Officials at the Health Ministry say that coronavirus cases have been reported from most of the places in Kathmandu Valley, buttressing public health experts' argument that sealing of certain areas will hardly mean anything when it comes to containing the virus.

The situation has changed alarmingly since Minister for Health and Population Bhanubhakta Dhakal on July 27 said that the government was looking for Covid-19 patients with a torch light to bring them to hospital.

Public health experts say the situation, however, is contrary to what the health minister is saying.

“The reality is people infected with the coronavirus are now looking for the government with a torch light,” Thakur told the Post.

In Kathmandu Valley alone, the number of cases has risen to 1,042, with more than 62 infections reported on Saturday, according to the Health Ministry. The total number of positive cases detected across the country on Saturday was 378. Seventy-three people, six in Kathmandu Valley, have died of Covid-related conditions so far.

Since the lockdown was lifted on July 21, 660 persons have tested positive for the coronavirus in Kathmandu Valley. The figure across the country is 4,598, as the nationwide Covid-19 tally reaches 22,592.

The government is trying to increase the number of isolation beds in the Valley and it is also planning to convert quarantine centres at Kirtipur and Bhaktapur into isolation facilities, according to Dr Sameer Kumar Adhikari, joint spokesperson for the Health Ministry.

According to Adhikari, only 15 to 20 percent Covid-19 patients, who will be seriously ill, need to be taken to hospital for treatment.

Public health experts blame the high public mobility for the rampant spread of the infection in Kathmandu Valley, especially after the lockdown was lifted.

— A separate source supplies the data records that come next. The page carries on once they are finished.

(** * EthersAdapter: a shallow embedding of [src/eth-lib-adapters/EthersAdapter.ts]

    The adapter is a thin layer of JavaScript glue over the ethers library, a
    signer and a JSON-RPC provider.  The embedding has three layers:

    - [JS]: the fragment of JavaScript values and object operations the
      adapter uses (property access, object spread, rest destructuring,
      [startsWith], [slice], [Object.getOwnPropertyNames]);
    - the effect monad [M]: every call that leaves the adapter (signer,
      provider, contract proxy) is appended to a trace and answered by an
      oracle, so that "what was submitted, and when" is a property of the
      trace;
    - the two classes of the source file, method by method.  The
      constructor and [getProvider] read plain properties of the objects
      they are given and are modelled on values; the two ABI codec
      pass-throughs are single calls into the library and are left
      out. *)

From Stdlib Require Import List String Ascii ZArith Bool Lia Arith.
From Stdlib Require Import DecimalString.
Import ListNotations.
Open Scope string_scope.
Open Scope list_scope.
Set Warnings "-register-all".

(** ** JavaScript values *)

Module JS.

(** JSON-like values.  Numbers are restricted to integers (gas amounts,
    chain ids); objects are association lists in property insertion
    order, which is the order [Object.getOwnPropertyNames] reports for
    keys that are not array indices. *)
Inductive value : Type :=
| VUndefined
| VNull
| VBool (b : bool)
| VNum (n : Z)
| VStr (s : string)
| VArr (elems : list value)
| VObj (props : list (string * value)).

(** What a [throw] or a rejected promise carries. *)
Inductive exn : Type :=
| TypeError (msg : string)   (* raised by the language itself *)
| Error (msg : string)       (* [new Error(msg)] thrown by the adapter *)
| Thrown (v : value).        (* any value thrown by a library or a node *)

Inductive result (A : Type) : Type :=
| Ok (a : A)
| Throw (e : exn).
Arguments Ok {A} a.
Arguments Throw {A} e.

Definition rbind {A B} (r : result A) (k : A -> result B) : result B :=
  match r with
  | Ok a => k a
  | Throw e => Throw e
  end.

(** *** Strings *)

(** [s.startsWith(p)] *)
Definition startsWith (p s : string) : bool := String.prefix p s.

(** [s.slice(n)] for [n >= 0] *)
Definition slice (n : nat) (s : string) : string :=
  substring n (String.length s - n) s.

(** [s.slice(-n)] for [n > 0]: the last [n] code units, the whole string
    when it is shorter. *)
Definition sliceLast (n : nat) (s : string) : string :=
  slice (String.length s - n) s.

(** [s.toLowerCase()] on ASCII letters *)
Definition lowerChar (c : ascii) : ascii :=
  let n := nat_of_ascii c in
  if (65 <=? n)%nat && (n <=? 90)%nat then ascii_of_nat (n + 32) else c.

Fixpoint toLowerCase (s : string) : string :=
  match s with
  | EmptyString => EmptyString
  | String c r => String (lowerChar c) (toLowerCase r)
  end.

Definition string_of_nat (n : nat) : string :=
  NilZero.string_of_uint (Nat.to_uint n).

Definition string_of_Z (z : Z) : string :=
  NilZero.string_of_int (Z.to_int z).

Fixpoint chars (s : string) : list string :=
  match s with
  | EmptyString => []
  | String c r => String c EmptyString :: chars r
  end.

(** *** Objects as association lists *)

Definition props := list (string * value).

Fixpoint lookup (k : string) (ps : props) : option value :=
  match ps with
  | [] => None
  | (k', v) :: r => if String.eqb k k' then Some v else lookup k r
  end.

Definition hasKey (k : string) (ps : props) : bool :=
  match lookup k ps with Some _ => true | None => false end.

(** Assignment of an own property: an existing key keeps its position,
    a new key goes last. *)
Definition setProp (k : string) (v : value) (ps : props) : props :=
  if hasKey k ps
  then map (fun kv => if String.eqb k (fst kv) then (k, v) else kv) ps
  else ps ++ [(k, v)].

(** The keys left after [const { k1, ..., kn, ...rest } = o]. *)
Definition omit (ks : list string) (ps : props) : props :=
  filter (fun kv => negb (existsb (String.eqb (fst kv)) ks)) ps.

Definition indexed (vs : list value) : props :=
  combine (map string_of_nat (seq 0 (List.length vs))) vs.

(** Own enumerable properties, as copied by [...v] in an object literal
    and by a rest pattern.  [undefined], [null], numbers and booleans
    contribute nothing. *)
Definition ownEnumerable (v : value) : props :=
  match v with
  | VObj ps => ps
  | VArr vs => indexed vs
  | VStr s => indexed (map VStr (chars s))
  | _ => []
  end.

(** [{ ...base, ...v }] where [base] is what the literal has built so far. *)
Definition spread (base : props) (v : value) : props :=
  fold_left (fun acc kv => setProp (fst kv) (snd kv) acc) (ownEnumerable v) base.

(** [Object.getOwnPropertyNames(v)] *)
Definition getOwnPropertyNames (v : value) : result (list string) :=
  match v with
  | VUndefined | VNull =>
      Throw (TypeError "Cannot convert undefined or null to object")
  | VObj ps => Ok (map fst ps)
  | VArr vs => Ok (map fst (indexed vs) ++ ["length"])
  | VStr s => Ok (map fst (indexed (map VStr (chars s))) ++ ["length"])
  | VBool _ | VNum _ => Ok []
  end.

(** [v[k]] on own properties.  The keys the adapter looks up ([data],
    [return], [hash], [chainId], [from], [gas], a [0x...] hash,
    [undefined]) are defined on no built-in prototype, so inherited
    properties are left out. *)
Definition get (v : value) (k : string) : result value :=
  match v with
  | VUndefined | VNull =>
      Throw (TypeError ("Cannot read property '" ++ k ++ "' of undefined or null")%string)
  | VObj ps => Ok (match lookup k ps with Some x => x | None => VUndefined end)
  | VArr vs =>
      if String.eqb k "length" then Ok (VNum (Z.of_nat (List.length vs)))
      else Ok (match lookup k (indexed vs) with Some x => x | None => VUndefined end)
  | VStr s =>
      if String.eqb k "length" then Ok (VNum (Z.of_nat (String.length s)))
      else Ok (match lookup k (indexed (map VStr (chars s))) with
               | Some x => x | None => VUndefined end)
  | VBool _ | VNum _ => Ok VUndefined
  end.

“People are not following safety rules in the Valley despite the fact that the infection rate is increasing,” said Dr Sher Bahadur Pun, chief of the Clinical Research Unit at the Sukraraj Tropical and Infectious Disease Hospital. “People are coming out without wearing face masks, meeting people without maintaining social distance, sharing cigarettes and even having panipuri and chatpate on the roadside.”

Already on the backfoot, the authorities have introduced new measures to contain the spread of the coronavirus. Starting Thursday, odd-even vehicle rule has been enforced in Kathmandu Valley and other districts that have reported more than 200 active cases.

The government has also banned public and vehicular movements from 9pm to 5am and barred social gatherings–parties, seminars, feasts and public programmes–at hotels and restaurants.

On Friday, the Kathmandu District Administration Office decided to seal some commercial hubs of the Capital, citing high numbers of infections in those areas. The district administration offices of Kathmandu, Lalitpur and Bhaktapur also said that they will be providing only essential services for 15 days starting Sunday to reduce crowds.

Multiple officials at the Health Ministry the Post spoke with said that the Capital is on the verge of a massive outbreak, as the spread of the infection is so high that it is becoming uncontrollable.

“It has been taken as a pandemic of the government,” said Adhikari of the Health Ministry. “People should also be responsible and take precautionary measures.”